While the MVP will be fully functional, additional features enabling greater performance will be added soon after, including:

    Support for multi-threaded execution with shared memory.
    Zero-cost C++ exception handling. C++ exceptions can be implemented without this, but this feature will enable them to have lower runtime overhead.
    Support for 128-bit SIMD. SIMD will be exposed to C/C++ though explicit APIs such as LLVM's vector extensions and GCC's vector extensions, auto-vectorization, and emulated APIs from other platforms such as <xmmintrin.h>.

""

The implementation

Platform differences

ways in which WebAssembly? might behave differently on different platforms ('nondeterminism'):

" Applications can't access data outside the sandbox without going through appropriate APIs, or otherwise escape the sandbox. WebAssembly? always maintains valid, trusted callstacks; stray pointer writes cannot corrupt return addresses or spilled variables on the stack. Calls and branches always have valid destinations ensuring Control Flow Integrity. WebAssembly? has no (undefined behavior)

Ideally, WebAssembly? would be fully deterministic (except where nondeterminism was essential to the API, like random number generators, date/time functions or input events). Nondeterminism is only specified as a compromise when there is no other practical way to achieve portable native performance.

The following is a list of the places where the WebAssembly? specification currently admits nondeterminism:

    When threads are added as a feature, even without shared memory, nondeterminism will be visible through the global sequence of API calls. With shared memory, the result of load operations is nondeterministic.
    Out of bounds heap accesses may want some flexibility ("The ideal semantics is for out-of-bounds accesses to trap. A module may optionally define that "out of bounds" includes low-memory accesses" or, "Loads return an unspecified value and "Stores are either ignored or store to an unspecified location in the heap", and/or "Either tooling or an explicit opt-in "debug mode" in the spec should allow execution of a module in a mode that threw exceptions on out-of-bounds access."  -- https://github.com/WebAssembly/design/blob/master/AstSemantics.md#out-of-bounds)
    NaN bit patterns
    Fixed-width SIMD may want some flexibility
        In SIMD.js, floating point values may or may not have subnormals flushed to zero.
        In SIMD.js, operations ending in "Approximation" return approximations that may vary between platforms.
    Environment-dependent resource limits may be exhausted.

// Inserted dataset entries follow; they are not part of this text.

(** * FastCGI gateway and OAuth state tokens: a shallow embedding

    The development follows the two listings of the repository:
    - [gluon/contrib/gateways/fcgi.py]: [Record], [_decodeParams],
      [Connection], [Request], [_finishRequest], [_handleApplicationError];
    - [gluon/contrib/login_methods/oauth20_account.py]: [generate_state],
      [validate_state].

    Python integers are [Z]; a Python [str] holding protocol data is a list
    of bytes; a [StringIO] is a buffer with a position; a [dict] is an
    association list in insertion order. *)

From Stdlib Require Import ZArith QArith Qround List Lia Lqa Bool.
From Stdlib Require Import Strings.Byte.
From Stdlib Require Import Strings.String Strings.Ascii.
From Stdlib Require Import DecimalString DecimalZ DecimalPos.
Import ListNotations.
Close Scope Q_scope.
Open Scope Z_scope.

Module Fcgi.

(** ** Byte strings *)

Definition bytes := list byte.

(** [len(s)] *)
Definition len {A : Type} (s : list A) : Z := Z.of_nat (List.length s).

(** ["".join(chunks)] *)
Definition join (chunks : list bytes) : bytes := List.concat chunks.

Definition byte_to_Z (b : byte) : Z := Z.of_N (Byte.to_N b).

(** The byte whose value is [z]; meant for [0 <= z < 256]. *)
Definition byte_of_Z (z : Z) : byte :=
  match Byte.of_N (Z.to_N (z mod 256)) with
  | Some b => b
  | None => x00
  end.

Definition bytes_eqb (a b : bytes) : bool :=
  if list_eq_dec Byte.byte_eq_dec a b then true else false.

(** ** Protocol constants *)

Definition FCGI_VERSION_1 : Z := 1.

Definition FCGI_BEGIN_REQUEST : Z := 1.
Definition FCGI_ABORT_REQUEST : Z := 2.
Definition FCGI_END_REQUEST : Z := 3.
Definition FCGI_PARAMS : Z := 4.
Definition FCGI_STDIN : Z := 5.
Definition FCGI_STDOUT : Z := 6.
Definition FCGI_STDERR : Z := 7.
Definition FCGI_DATA : Z := 8.
Definition FCGI_GET_VALUES : Z := 9.
Definition FCGI_GET_VALUES_RESULT : Z := 10.

Definition FCGI_RESPONDER : Z := 1.
Definition FCGI_AUTHORIZER : Z := 2.
Definition FCGI_FILTER : Z := 3.

(** ** class Record *)

Record FcgiRecord : Type := mkRecord {
  version : Z;
  type : Z;
  requestId : Z;
  content : bytes;
  contentLength : Z
}.

(** [Record.__init__(self, type, requestId, content='')] *)
Definition Record_init (ty reqId : Z) (c : bytes) : FcgiRecord :=
  {| version := FCGI_VERSION_1;
     type := ty;
     requestId := reqId;
     content := c;
     contentLength := len c |}.

(** [Record(type, requestId)]: the default content is the empty string. *)
Definition Record_init_default (ty reqId : Z) : FcgiRecord :=
  Record_init ty reqId [].

(** ** StringIO

    A buffer and a position.  [write] overwrites from the position on and
    extends the buffer (padding with NUL when the position is past the end);
    [read] takes from the position on; [getvalue] is the whole buffer. *)

Record StringIO : Type := mkStringIO {
  sio_buf : bytes;
  sio_pos : nat
}.

(** [StringIO()] *)
Definition StringIO_new : StringIO := {| sio_buf := []; sio_pos := 0 |}.

(** [StringIO(initial)]: the position starts at 0. *)
Definition StringIO_of (s : bytes) : StringIO := {| sio_buf := s; sio_pos := 0 |}.

Definition sio_write (s : bytes) (f : StringIO) : StringIO :=
  let pad := repeat x00 (sio_pos f - List.length (sio_buf f)) in
  {| sio_buf := firstn (sio_pos f) (sio_buf f ++ pad) ++ s
                ++ skipn (sio_pos f + List.length s) (sio_buf f);
     sio_pos := (sio_pos f + List.length s)%nat |}.

(** [stream.read(n)]: at most [n] bytes; everything left when [n < 0]. *)
Definition sio_read (n : Z) (f : StringIO) : bytes * StringIO :=
  let rest := skipn (sio_pos f) (sio_buf f) in
  let r := if n <? 0 then rest else firstn (Z.to_nat n) rest in
  (r, {| sio_buf := sio_buf f; sio_pos := (sio_pos f + List.length r)%nat |}).

Definition sio_getvalue (f : StringIO) : bytes := sio_buf f.

(** The position is at the end of the buffer, as it is after [StringIO()]
    and any number of writes. *)
Definition sio_at_end (f : StringIO) : Prop := sio_pos f = List.length (sio_buf f).

(** What is left to read. *)
Definition sio_remaining (f : StringIO) : bytes := skipn (sio_pos f) (sio_buf f).

(** ** Exceptions and a small state-and-exception monad

    A computation takes the state, and gives the state afterwards together
    with either a value or the exception that was raised: what was done to
    the state before the exception stays done. *)

Inductive exn : Type :=
| ProtocolError_TruncatedStream
| ProtocolError_BadHeader
| ProtocolError_LengthMismatch
| ProtocolError_RecordTooLarge
| ConnectionClosed
| StructError.

Inductive result (A : Type) : Type :=
| Ok (a : A)
| Raise (e : exn).

Arguments Ok {A} _.
Arguments Raise {A} _.

Definition M (S A : Type) : Type := S -> result A * S.

Definition ret {S A : Type} (a : A) : M S A := fun s => (Ok a, s).

Definition raise {S A : Type} (e : exn) : M S A := fun s => (Raise e, s).

Definition bind {S A B : Type} (m : M S A) (k : A -> M S B) : M S B :=
  fun s =>
    match m s with
    | (Ok a, s') => k a s'
    | (Raise e, s') => (Raise e, s')
    end.

Notation "x <- m ;; k" := (bind m (fun x => k))
  (at level 61, m at next level, right associativity).
Notation "m ;;; k" := (bind m (fun _ => k))
  (at level 61, right associativity).

(** [stream.read(n)] as a computation on the stream. *)
Definition read (n : Z) : M StringIO bytes :=
  fun f => let (r, f') := sio_read n f in (Ok r, f').

(** ** dict

    Insertion-ordered: assigning to a key that is present replaces its value
    in place, assigning to a new key appends it. *)

Definition dict := list (bytes * bytes).

Fixpoint dict_set (k v : bytes) (d : dict) : dict :=
  match d with
  | [] => [(k, v)]
  | (k', v') :: d' =>
      if bytes_eqb k' k then (k, v) :: d' else (k', v') :: dict_set k v d'
  end.

Fixpoint dict_get (k : bytes) (d : dict) : option bytes :=
  match d with
  | [] => None
  | (k', v') :: d' => if bytes_eqb k' k then Some v' else dict_get k d'
  end.

(** [dict.items()] *)
Definition items (d : dict) : list (bytes * bytes) := d.

(** The dict obtained by assigning the pairs one after another. *)
Definition dict_of_pairs (pairs : list (bytes * bytes)) : dict :=
  fold_left (fun d p => dict_set (fst p) (snd p) d) pairs [].

(** ** Name/value pairs *)

(** Modelled from the spec: one length field of the name/value stream, read
    by the helper [_readLengths] that the listing calls but does not
    contain.  "1 byte if high bit clear, i.e. value <= 127; else 4 bytes
    big-endian with high bit set, masked off".  [None] when the stream is
    at its end; a 4-byte field cut short is a truncated stream. *)
Definition read_length : M StringIO (option Z) :=
  b <- read 1 ;;
  match b with
  | [] => ret None
  | b0 :: _ =>
      if byte_to_Z b0 <? 128 then ret (Some (byte_to_Z b0))
      else
        r <- read 3 ;;
        match r with
        | [b1; b2; b3] =>
            ret (Some (Z.lor (Z.shiftl (Z.land (byte_to_Z b0) 127) 24)
                      (Z.lor (Z.shiftl (byte_to_Z b1) 16)
                      (Z.lor (Z.shiftl (byte_to_Z b2) 8) (byte_to_Z b3)))))
        | _ => raise ProtocolError_TruncatedStream
        end
  end.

A few examples:
        Memory allocation may fail.
        Program stack may get exhausted.
        Resources such as handles may get exhausted." -- https://github.com/WebAssembly/design/blob/master/Nondeterminism.md

in addition, other differences arising from polyfills:

" Polyfill Deviations

An efficient polyfill may purposely diverge from the specified WebAssembly? semantics: a polyfill doesn't need to be 100% correct with respect to the WebAssembly? specification to be useful in practice. There are corner cases (often undefined behavior in C/C++) where JavaScript? and asm.js don't have ideal semantics to maintain correctness efficiently.

If needed, a polyfill could provide an option to ensure full correctness at the expense of performance, though this is not expected to be necessary for portable C/C++ code.

Some divergences that we've identified as potentially desirable:

    Misaligned heap access: Since misaligned loads/stores are guaranteed to produce correct results and heap accesses in asm.js force alignment (e.g., HEAP32[i>>2] masks off the low two bits), an asm.js polyfill would need to translate all loads/stores into byte accesses (regardless of specified alignment) to be correct. To achieve competitive performance, the polyfill prototype defaults to incorrect behavior by emitting full-size accesses as if the index was never misaligned. Providing correct alignment information is important for portable WebAssembly performance in general; that information also guarantees that the polyfill is both correct and fast.
    Out of bounds heap access: Regardless of semantics chosen for out of bounds access in WebAssembly, an asm.js polyfill will follow standard asm.js behavior:
        Out of bound stores are ignored (treated as no-op);
        Out of bound loads return zero for integer loads or NaN for floating point.
    32-bit integer operations: Regardless of WebAssembly behavior, an asm.js polyfill will follow its standard behavior:
        Division by zero returns zero;
        INT32_MIN / -1 returns INT32_MIN;
        Shift counts are implicitly masked.
    Datatype conversions: Regardless of WebAssembly behavior, an asm.js polyfill will follow its standard behavior:
        Return zero when conversion from floating point to integer fails;
        Optionally canonicalize NaN values.

" -- https://github.com/WebAssembly/design/blob/master/Polyfill.md

Target platforms

" Assumptions for Efficient Execution

Execution environments which, despite limited, local, nondeterminism, don't offer the following characteristics may be able to execute WebAssembly? modules nonetheless. In some cases they may have to emulate behavior that the host hardware or operating system don't offer so that WebAssembly? modules execute as-if the behavior were supported. This sometimes will lead to poor performance.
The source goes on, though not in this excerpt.